- **TASK BRIEF**:
Of all the lines in the entries below, give again exactly those starting at the line containing "Definition normalize (p" and ending at the line containing "let rev_tail := List.rev", both ends included, and no others.

- **TASK DATA**:
(** * Verification of the obsidian-copy-external synchroniser

    A shallow embedding of [src/main.ts] (class [CopyExternalPlugin], the
    version with notification toggles and the start-up reconciliation pass)
    together with a model of the parts of Node.js it calls: [path.join],
    [path.dirname], [String.prototype.replace] and the [fs/promises]
    operations [stat], [mkdir], [writeFile], [rm] and [rename]. *)

From Stdlib Require Import ZArith Ascii String.
From Stdlib.Strings Require Import Byte.
From stdpp Require Import gmap strings list fin_maps pretty.

Open Scope string_scope.
Open Scope list_scope.
Open Scope Z_scope.

(** ** Strings as JavaScript code-unit sequences *)

Module JsString.

(** [startsWith] on strings. *)
Fixpoint starts_with (pat s : string) : bool :=
  match pat, s with
  | EmptyString, _ => true
  | String a pat', String b s' => if Ascii.eqb a b then starts_with pat' s' else false
  | String _ _, EmptyString => false
  end.

(** [s.slice(n)]. *)
Fixpoint drop (n : nat) (s : string) : string :=
  match n, s with
  | O, _ => s
  | S n', String _ s' => drop n' s'
  | S _, EmptyString => EmptyString
  end.

(** [s.indexOf(pat)] returned as the text before and after the first
    occurrence of [pat]; [None] when [pat] does not occur. *)
Fixpoint split_first (pat s : string) : option (string * string) :=
  if starts_with pat s then Some (EmptyString, drop (String.length pat) s)
  else match s with
       | EmptyString => None
       | String c s' =>
           match split_first pat s' with
           | Some (before, after) => Some (String c before, after)
           | None => None
           end
       end.

(** ECMAScript [GetSubstitution] for a string pattern: there are no
    captures, so the only active patterns of the replacement text are
    [$$], [$&], [$`] and [$']; every other character, a dollar followed by
    anything else included, is copied. *)
Fixpoint get_substitution (matched before after repl : string) : string :=
  match repl with
  | EmptyString => EmptyString
  | String "$" (String "$" r) =>
      String "$" (get_substitution matched before after r)
  | String "$" (String "&" r) =>
      matched +:+ get_substitution matched before after r
  | String "$" (String "`" r) =>
      before +:+ get_substitution matched before after r
  | String "$" (String "'" r) =>
      after +:+ get_substitution matched before after r
  | String c r => String c (get_substitution matched before after r)
  end.

(** [s.replace(pat, repl)] with a string [pat]: only the first occurrence
    is replaced, and the replacement text goes through
    [get_substitution]. *)
Definition replace (s pat repl : string) : string :=
  match split_first pat s with
  | None => s
  | Some (before, after) =>
      before +:+ get_substitution pat before after repl +:+ after
  end.

(** The replacement text contains no dollar sign. *)
Fixpoint dollar_free (s : string) : bool :=
  match s with
  | EmptyString => true
  | String c s' => if Ascii.eqb c "$" then false else dollar_free s'
  end.

End JsString.

(** ** Node's [path] module, POSIX flavour *)

Module Path.

Definition slash : ascii := "/"%char.

(** [s.split("/")]. *)
Fixpoint split_slash_aux (cur : string) (s : string) : list string :=
  match s with
  | EmptyString => [String.rev cur]
  | String c s' =>
      if Ascii.eqb c slash then String.rev cur :: split_slash_aux EmptyString s'
      else split_slash_aux (String c cur) s'
  end.

Definition split_slash (s : string) : list string :=
  split_slash_aux EmptyString s.

Fixpoint join_slash (segs : list string) : string :=
  match segs with
  | [] => EmptyString
  | [s] => s
  | s :: rest => s +:+ "/" +:+ join_slash rest
  end.

Definition is_absolute (s : string) : bool :=
  match s with String c _ => Ascii.eqb c slash | EmptyString => false end.

Fixpoint ends_with_slash (s : string) : bool :=
  match s with
  | EmptyString => false
  | String c EmptyString => Ascii.eqb c slash
  | String _ s' => ends_with_slash s'
  end.

(** [normalizeString]: the stack [acc] holds the kept segments, last
    first. Empty and dot segments disappear; a dot-dot removes the
    previous segment unless that is itself a dot-dot or there is none, in
    which case it is kept only when the path may climb above its root. *)
Fixpoint normalize_segments (allow_above_root : bool)
    (acc : list string) (segs : list string) : list string :=
  match segs with
  | [] => List.rev acc
  | seg :: rest =>
      if String.eqb seg "" || String.eqb seg "." then
        normalize_segments allow_above_root acc rest
      else if String.eqb seg ".." then
        match acc with
        | top :: acc' =>
            if String.eqb top ".." then
              if allow_above_root then
                normalize_segments allow_above_root (seg :: acc) rest
              else normalize_segments allow_above_root acc rest
            else normalize_segments allow_above_root acc' rest
        | [] =>
            if allow_above_root then
              normalize_segments allow_above_root [seg] rest
            else normalize_segments allow_above_root [] rest
        end
      else normalize_segments allow_above_root (seg :: acc) rest
  end.

(** [path.normalize]. *)
Definition normalize (p : string) : string :=
  if String.eqb p "" then "."
  else
    let abs := is_absolute p in
    let trailing := ends_with_slash p in
    let body := join_slash (normalize_segments (negb abs) [] (split_slash p)) in
    if String.eqb body "" then
      if abs then "/" else if trailing then "./" else "."
    else
      let body := if trailing then body +:+ "/" else body in
      if abs then "/" +:+ body else body.

(** [path.join(a, b)]: empty arguments are skipped, the rest is joined
    with a slash and normalised. *)
Definition join (a b : string) : string :=
  if String.eqb a "" then
    if String.eqb b "" then "." else normalize b
  else if String.eqb b "" then normalize a
  else normalize (a +:+ "/" +:+ b).

(** [path.dirname]: scanning from the end, trailing slashes are skipped,
    then the last segment, and the path is cut at the slash before it.
    The first character is never examined. [rev_tail] is the path
    without its first character, reversed. *)
Fixpoint drop_slashes (l : list ascii) : list ascii :=
  match l with
  | c :: l' => if Ascii.eqb c slash then drop_slashes l' else l
  | [] => []
  end.

Fixpoint drop_segment (l : list ascii) : list ascii :=
  match l with
  | c :: l' => if Ascii.eqb c slash then l else drop_segment l'
  | [] => []
  end.

Definition dirname (p : string) : string :=
  match p with
  | EmptyString => "."
  | String c0 tl =>
      let has_root := Ascii.eqb c0 slash in
      let rev_tail := List.rev (list_ascii_of_string tl) in
      match drop_segment (drop_slashes rev_tail) with
      | [] => if has_root then "/" else "."
      | _ :: before =>
          if has_root && Nat.eqb (List.length before) 0 then "//"
          else String c0 (string_of_list_ascii (List.rev before))
      end
  end.

End Path.

(** ** The target filesystem

    A model of a POSIX filesystem as Node's [fs/promises] sees it, without
    symbolic links, permissions or quotas. An entry is addressed by the list
    of its path segments, innermost first, so that the parent of an entry is
    the tail of its key and the root directory is the empty key. *)

Module Fs.

Inductive errno : Set :=
| ENOENT | EEXIST | ENOTDIR | EISDIR | ENOTEMPTY | EINVAL.

Inductive node : Type :=
| File (data : list byte) (mtime : Z)
| Dir (mtime : Z).

Abbreviation key := (list string).

(** What [fs.Stats] exposes to the plugin: [isDirectory()] and
    [mtime.getTime()], in milliseconds. *)
Record Stats : Type := { isDirectory : bool; mtime_getTime : Z }.

Definition stats_of (n : node) : Stats :=
  match n with
  | File _ m => {| isDirectory := false; mtime_getTime := m |}
  | Dir m => {| isDirectory := true; mtime_getTime := m |}
  end.

Definition is_dir (o : option node) : bool :=
  match o with Some (Dir _) => true | _ => false end.

Definition parent (k : key) : key := tail k.

(** Path resolution: an absolute path starts at the root, a relative one
    at the working directory; empty and dot segments are skipped and a
    dot-dot goes to the parent (the root is its own parent), whatever the
    segment before it names. A trailing slash is ignored, and the empty
    path names nothing. There are no symbolic links. This is the walk of
    the system for a path in which no dot-dot follows a name, which is
    what [path.join] hands to every call but the [stat] of the target
    root; for a path with a dot-dot after a name that is not a directory
    the system refuses the walk, and this resolution does not. *)
Definition step (acc : key) (seg : string) : key :=
  if String.eqb seg "" || String.eqb seg "." then acc
  else if String.eqb seg ".." then parent acc
  else seg :: acc.

Definition resolve (cwd : key) (p : string) : option key :=
  if String.eqb p "" then None
  else Some (fold_left step (Path.split_slash p)
               (if Path.is_absolute p then [] else cwd)).

(** Creating or removing an entry stamps the directory that holds it. *)
Definition touch (k : key) (t : Z) (fs : gmap key node) : gmap key node :=
  match fs !! k with
  | Some (Dir _) => <[k := Dir t]> fs
  | _ => fs
  end.
(** Sorting looks at the keys only: it commutes with a map over the values. *)
Lemma insert_item_map_values {A B} (g : A → B) (x : string * A) l :
  insert_item (x.1, g x.2) (map (λ kv, (kv.1, g kv.2)) l) =
  map (λ kv, (kv.1, g kv.2)) (insert_item x l).
Proof.
  induction l as [|y l IH]; simpl; [done|].
  destruct (str_le x.1 y.1); simpl; [done|]. by rewrite IH.
Qed.

Lemma sort_items_map_values {A B} (g : A → B) (l : list (string * A)) :
  sort_items (map (λ kv, (kv.1, g kv.2)) l) =
  map (λ kv, (kv.1, g kv.2)) (sort_items l).
Proof.
  induction l as [|x l IH]; simpl; [done|].
  by rewrite IH, insert_item_map_values.
Qed.

(** Induction on a JSON value, through the lists it nests. *)
Lemma json_nested_ind (P : json → Prop) :
  P JNull → (∀ b, P (JBool b)) → (∀ z, P (JInt z)) → (∀ f, P (JFloat f)) →
  (∀ s, P (JStr s)) →
  (∀ l, Forall P l → P (JList l)) →
  (∀ d, Forall (λ kv, P kv.2) d → P (JDict d)) →
  ∀ v, P v.
Proof.
  intros Hnull Hbool Hint Hfloat Hstr Hlist Hdict.
  fix IH 1. intros [ |b|z|f|s|l|d].
  - apply Hnull.
  - apply Hbool.
  - apply Hint.
  - apply Hfloat.
  - apply Hstr.
  - apply Hlist. induction l as [|v l IHl]; constructor; [apply IH|apply IHl].
  - apply Hdict. induction d as [|[k v] d IHd]; constructor; [apply IH|apply IHd].
Qed.

Section CacheKey.
Context `{Builtins}.
(** * The air-quality ELT pipeline: transform, upsert and data-quality gate

    A shallow embedding of [dags/elt_air_quality] (tools/schemas.py,
    tools/utils.py and the tasks of air_quality.py), with the pandas and
    DuckDB operations the pipeline calls written out as functions on
    column-oriented frames and on a keyed table. *)

From Stdlib Require Import List String Ascii Arith PeanoNat Bool ZArith Lia QArith.
From Stdlib Require Import Permutation Sorted.
Import ListNotations.
Local Open Scope string_scope.
Local Open Scope list_scope.
Local Close Scope Q_scope.
Local Open Scope nat_scope.

(** ** Values held by a frame cell or a table field *)

(** [datetime.date]. *)
Record date := mkdate { year : Z; month : Z; day : Z }.

(** A timezone-aware UTC instant, in the civil fields that Python's
    [datetime] and pandas' [Timestamp] expose.  Two normalised instants are
    the same instant exactly when their fields agree. *)
Record datetime := mkdatetime {
  dt_date : date;
  hour : Z;
  minute : Z;
  second : Z;
  microsecond : Z
}.

(** A cell: [None]/[NaN]/[NaT] (SQL NULL once loaded), a float, a string,
    a timestamp or a date. *)
Inductive value :=
| VNone
| VFloat (x : Q)
| VStr (s : string)
| VTimestamp (t : datetime)
| VDate (d : date).

Definition date_eqb (a b : date) : bool :=
  ((year a =? year b) && (month a =? month b) && (day a =? day b))%Z.

Definition datetime_eqb (a b : datetime) : bool :=
  date_eqb (dt_date a) (dt_date b)
  && ((hour a =? hour b) && (minute a =? minute b)
      && (second a =? second b) && (microsecond a =? microsecond b))%Z.

(** Equality as pandas' [duplicated] sees it: missing values are equal to
    each other, floats compare numerically. *)
Definition value_eqb (a b : value) : bool :=
  match a, b with
  | VNone, VNone => true
  | VFloat x, VFloat y => Qeq_bool x y
  | VStr s, VStr t => String.eqb s t
  | VTimestamp s, VTimestamp t => datetime_eqb s t
  | VDate s, VDate t => date_eqb s t
  | _, _ => false
  end.
(* ===== verification/Prelude.v ===== *)
(** * FinHarness verification

    FinHarness is a personal-capital harness: an agent may observe a Capital
    World, hold missions under a principal's constitution, and ask for
    simulated effects within delegations; every step leaves a receipt.  This
    library models the parts that decide what may happen and that record what
    did happen, all under [src/src/finharness/], and proves what makes them
    correct.

    ** Parts and how they interact

    - Receipt files ([statecore/receipt_io.py]) keep JSON artifacts: paths are
      contained under a root, files are replaced atomically, created
      exclusively, or swapped against an expected content hash and state.
    - The execution kernel ([execution/], [statecore/execution_models.py],
      [statecore/store.py]) turns an order draft into a checked, approved,
      staged, submitted and reconciled order.  Each service checks a
      capability, writes a receipt and commits rows in separate transactions.
      Broker adapters come from a registry that admits simulated ones only.
    - The capital agent ([capital_agent.py]) is a store of nine kinds of
      hashed artifacts.  It admits an effect intent against mission,
      delegation, constitution and current world, and executes an admitted
      intent by calling the execution kernel once.
    - Autonomy admission ([autonomy_control.py]) decides whether an agent
      action is effective, a candidate, blocked or escalated, from its class,
      the requested autonomy, the runtime and a mandate.
    - Authority: administration commands need a human administrator
      ([authority_administration.py], [identity.py]); eligibility transitions
      need a human attestation ([authority_transition.py],
      [authority_eligibility_policy.py]).
    - Cognition: the flow that writes options and a plan, evaluates the plan
      and its context, and records the eligibility that follows
      ([agent_cognition_flow.py], [deliberation_receipts.py],
      [plan_draft_evaluator.py], [evaluation_report.py], [context_trust.py],
      [context_use_policy.py], [agent_run_receipts.py]).
    - Evidence policies: capital truth per use case ([capital_truth.py]) and
      market-data readiness ([data_quality_policy.py]).

    ** Files

    Language and library layer:
    - [Prelude]: the state-and-exception monad [M] (a raising call keeps what
      it wrote), [Respects] and [wp] reasoning with their tactics, Python
      strings, finite maps.
    - [PyDecimal]: [decimal.Decimal] with the default 28-digit context,
      printing and parsing.  [PyTime]: [datetime] instants in microseconds,
      [isoformat], [fromisoformat].  [TimeFacts]: their round trip.
      [PyJson]: JSON values, [json.dumps], [repr].
    - [ReceiptIO]: the environment class [PyEnv] (clock, uuid4, SHA-256,
      working directory) and the receipt-file helpers.

    Execution kernel:
    - [ExecutionModels]: the tables as records in finite maps ([db]) with
      CHECKs and foreign keys, and [write_records]; class [Database] for what
      the SQL engine decides.  [ExecutionServices]: [execution/services.py],
      [receipts.py] and [capabilities.py].  [ExecutionCommands]: [broker.py],
      [adapters/simulated_broker.py], [commands.py].
    - [ExecutionFacts], [ExecutionTheorems]: runs of arbitrary calls (returning
      or raising) keep the tables well formed and the audit rows append-only;
      an order is submitted at most once; capabilities fail closed; staging
      and simulated submission do what they promise; and what goes wrong when
      ids collide, staging fails, a draft is approved again, or quantities are
      compared as text.

    Capital agent:
    - [AgentModels], [AgentStore]: artifacts and every operation of
      [CapitalAgentStore]; its state pairs the artifact directories with the
      kernel state.
    - [AgentSpec]: an abstract agent, with one inductive step per kind of
      artifact change.  [AgentRefinement], [AgentRuns]: every operation
      simulates it; [agent_step] is any call, returning or raising.
    - [AgentInvariants], [AgentTheorems]: what never changes, lifecycles,
      budgets and limits, by rule induction on the specification, carried over
      by the refinement.  [AgentEffects]: admission is exact, and interleaved
      admissions overrun a budget.  [AgentTrail]: an effect reaches the kernel
      at most once, leaves a claim when it fails and a complete trail when it
      succeeds; a sale never oversells with adapters that report no more than
      was ordered; without an adapter an effect completes unfilled.
      [AgentIntents]: replay of requests.

    Policies:
    - [AutonomyControl], [AutonomyTheorems]; [Identity], [AuthorityAdmin];
      [AuthorityTransition]; [Deliberation], [CognitionFlow],
      [CognitionTheorems]; [CapitalTruth]; [DataQuality]: each with an exact
      characterization of what is admitted.

    Concrete runs:
    - [Instances], [AgentInstances]: environments, engines and set-ups;
      [ExecutionWitnesses], [AgentWitnesses], [AutonomyWitnesses],
      [PolicyExamples]: the theorems applied to them, and examples of
      particular runs.

    ** Conventions and bounds

    - Strings hold code points below 256; case mapping is that of ASCII.
      Decimals are finite and arithmetic rounds to 28 digits as the default
      context does; exponent limits are not modelled.  Integers are unbounded
      as in Python.  [fromisoformat] reads the extended calendar format with
      hours, optional minutes and seconds, a fraction of any length after a dot
      or a comma and an offset; basic and week dates, a fraction after hours or
      minutes and an empty fraction read as errors.
    - The clock, uuids, SHA-256 and directories are parameters ([PyEnv]); no
      theorem assumes that the clock advances, that uuids differ or that
      SHA-256 is injective unless it says so.
    - What the SQL engine decides (which row [first()] returns, how a text
      column compares with a number, whether table models run validators) is
      the class [Database]; [DatabaseLaws] states only that [first()] returns
      one of the matching rows if there is one.  The theorem on the quantity
      CHECK names the text comparison it assumes.
    - Broker adapters are any record of operations; the registry accepts any of
      kind [simulated].  What a theorem needs of their reports is a hypothesis,
      and [SimulatedBrokerAdapter] is shown to meet it.
    - Artifact files are typed: a file is a readable record of its kind or
      [Unreadable].  Artifact ids are plain file names.  Symbolic links,
      temporary files and fsync are not modelled, nor is a plain [write_text]
      that is cut short.
    - Calls run to completion one after the other, except in the theorem on
      interleaved admissions, which splits the call where the code does.
    - All recursion is structural; fuel occurs only in printing digits and in
      reducing a quotient, bounded by the number of digits.
    - A pydantic [ValidationError] is its base [ValueError].

    ** Not modelled

    The resolution of the Capital World from imports (the agent takes a
    resolved world), proposals and reviews, mandates and grants, identity
    mutation receipts, the runtime job queue (Rust) and its worker, imports,
    planning views, agent shell and tools, HTTP routes, market-data providers,
    user interfaces and scripts.  Next in the plan: the runtime worker, the
    mandate and grant lifecycles behind [AuthorityAdmin], identity mutation
    claims on top of the compare-and-swap, and snapshot differences. *)
From Stdlib Require Export Ascii String ZArith Lia.
From stdpp Require Export base gmap strings list sorting.
(* ===== verification/PyDecimal.v ===== *)
(** Python's [decimal.Decimal] as the sources use it: finite values, the
    default context (28 significant digits, round half even), comparison,
    [+], [-], [*], [/], [str] and the constructor from a string. *)
From S2P Require Import Prelude.

(** ** Digits of a natural number *)

Fixpoint digits_fuel (fuel : nat) (n : N) (acc : list ascii) : list ascii :=
  match fuel with
  | O => acc
  | S f =>
      let acc := ascii_of_N (48 + n mod 10) :: acc in
      if (n <? 10)%N then acc else digits_fuel f (n / 10) acc
  end.
Definition N_digits (n : N) : list ascii := digits_fuel (S (N.size_nat n)) n [].

Definition digit_val (c : ascii) : N := (N_of_ascii c - 48)%N.
Definition digits_N (l : list ascii) : N :=
  fold_left (λ acc c, (acc * 10 + digit_val c)%N) l 0%N.

(** [len(str(n))] *)
Definition ndigits (n : N) : nat := length (N_digits n).

(** [str(n)] of a non-negative [int], and [str(z)] *)
Definition N_str (n : N) : string := of_chars (N_digits n).
Definition Z_str (z : Z) : string :=
  if (z <? 0)%Z then "-" +:+ N_str (Z.to_N (- z)) else N_str (Z.to_N z).

Lemma digit_val_char k : (k < 10)%N → digit_val (ascii_of_N (48 + k)) = k.
Proof. intros H. unfold digit_val. rewrite N_ascii_embedding; lia. Qed.

Lemma is_digit_char k : (k < 10)%N → is_digit (ascii_of_N (48 + k)) = true.
Proof.
  intros H. unfold is_digit, code, nat_of_ascii. rewrite N_ascii_embedding by lia.
  rewrite andb_true_iff, !Nat.leb_le. lia.
Qed.

Lemma fold_digits l a :
  fold_left (λ acc c, (acc * 10 + digit_val c)%N) l a
  = (a * 10 ^ N.of_nat (length l) + digits_N l)%N.
Proof.
  unfold digits_N. revert a. induction l as [|c l IH]; intros a; simpl; [lia|].
  rewrite (IH (a * 10 + digit_val c)%N), (IH (0 * 10 + digit_val c)%N).
  replace (N.of_nat (S (length l))) with (N.succ (N.of_nat (length l))) by lia.
  rewrite N.pow_succ_r'. lia.
Qed.

Lemma digits_N_app l1 l2 :
  digits_N (l1 ++ l2) = (digits_N l1 * 10 ^ N.of_nat (length l2) + digits_N l2)%N.
Proof. unfold digits_N at 1. by rewrite fold_left_app, fold_digits. Qed.

Lemma digits_N_cons c l :
  digits_N (c :: l) = (digit_val c * 10 ^ N.of_nat (length l) + digits_N l)%N.
Proof. apply (digits_N_app [c] l). Qed.

(** The fuel [S (N.size_nat n)] is enough: [n < 2 ^ N.size n]. *)
Lemma digits_fuel_spec fuel n acc :
  (n < 2 ^ N.of_nat fuel)%N → (0 < fuel)%nat →
  digits_N (digits_fuel fuel n acc) =
    (n * 10 ^ N.of_nat (length acc) + digits_N acc)%N.
Proof.
  revert n acc. induction fuel as [|f IH]; intros n acc Hn Hf; [lia|].
  cbn [digits_fuel]. destruct (N.ltb_spec n 10) as [H|H].
  - rewrite digits_N_cons, digit_val_char by (apply N.mod_lt; lia).
    by rewrite N.mod_small.
  - assert (Hd : (n / 10 < 2 ^ N.of_nat f)%N).
    { apply N.Div0.div_lt_upper_bound.
      replace (N.of_nat (S f)) with (N.succ (N.of_nat f)) in Hn by lia.
      rewrite N.pow_succ_r' in Hn. lia. }
    assert (0 < f)%nat. { destruct f; [|lia]. simpl in Hn. lia. }
    rewrite IH by done. rewrite digits_N_cons, digit_val_char by (apply N.mod_lt; lia).
    cbn [length]. replace (N.of_nat (S (length acc))) with (N.succ (N.of_nat (length acc))) by lia.
    rewrite N.pow_succ_r'. pose proof (N.div_mod n 10). nia.
Qed.

Lemma size_nat_bound n : (n < 2 ^ N.of_nat (S (N.size_nat n)))%N.
Proof.
  assert (H : ∀ p, (N.pos p < 2 ^ N.of_nat (Pos.size_nat p))%N).
  { induction p as [p IH|p IH|]; cbn [Pos.size_nat]; [| |simpl; lia];
      rewrite Nat2N.inj_succ, N.pow_succ_r'; lia. }
  rewrite Nat2N.inj_succ, N.pow_succ_r'. destruct n as [|p]; [simpl; lia|].
  specialize (H p). simpl. lia.
Qed.

Lemma digits_N_digits n : digits_N (N_digits n) = n.
Proof.
  unfold N_digits. rewrite digits_fuel_spec; [|apply size_nat_bound|lia].
  change (digits_N []) with 0%N. simpl. rewrite N.pow_0_r. lia.
Qed.

Lemma digits_fuel_all fuel n acc :
  Forall (λ c, is_digit c = true) acc →
  Forall (λ c, is_digit c = true) (digits_fuel fuel n acc).
Proof.
  revert n acc. induction fuel as [|f IH]; intros n acc Ha; simpl; [done|].
  assert (Forall (λ c, is_digit c = true) (ascii_of_N (48 + n mod 10) :: acc)).
  { constructor; [apply is_digit_char, N.mod_lt; lia|done]. }
  destruct (n <? 10)%N; auto.
Qed.
Lemma N_digits_all n : Forall (λ c, is_digit c = true) (N_digits n).
Proof. apply digits_fuel_all. constructor. Qed.
Lemma N_digits_nonempty n : N_digits n ≠ [].
Proof.
  unfold N_digits. simpl.
  destruct (n <? 10)%N; [done|].
  assert (H : ∀ f m a, a ≠ [] → digits_fuel f m a ≠ []).
  { induction f as [|f IH]; simpl; intros m a Ha; [done|]. destruct (m <? 10)%N; [done|].
    by apply IH. }
  by apply H.
Qed.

- **EXERCISE SOLUTION**:
Definition normalize (p : string) : string :=
  if String.eqb p "" then "."
  else
    let abs := is_absolute p in
    let trailing := ends_with_slash p in
    let body := join_slash (normalize_segments (negb abs) [] (split_slash p)) in
    if String.eqb body "" then
      if abs then "/" else if trailing then "./" else "."
    else
      let body := if trailing then body +:+ "/" else body in
      if abs then "/" +:+ body else body.

(** [path.join(a, b)]: empty arguments are skipped, the rest is joined
    with a slash and normalised. *)
Definition join (a b : string) : string :=
  if String.eqb a "" then
    if String.eqb b "" then "." else normalize b
  else if String.eqb b "" then normalize a
  else normalize (a +:+ "/" +:+ b).

(** [path.dirname]: scanning from the end, trailing slashes are skipped,
    then the last segment, and the path is cut at the slash before it.
    The first character is never examined. [rev_tail] is the path
    without its first character, reversed. *)
Fixpoint drop_slashes (l : list ascii) : list ascii :=
  match l with
  | c :: l' => if Ascii.eqb c slash then drop_slashes l' else l
  | [] => []
  end.

Fixpoint drop_segment (l : list ascii) : list ascii :=
  match l with
  | c :: l' => if Ascii.eqb c slash then l else drop_segment l'
  | [] => []
  end.

Definition dirname (p : string) : string :=
  match p with
  | EmptyString => "."
  | String c0 tl =>
      let has_root := Ascii.eqb c0 slash in
      let rev_tail := List.rev (list_ascii_of_string tl) in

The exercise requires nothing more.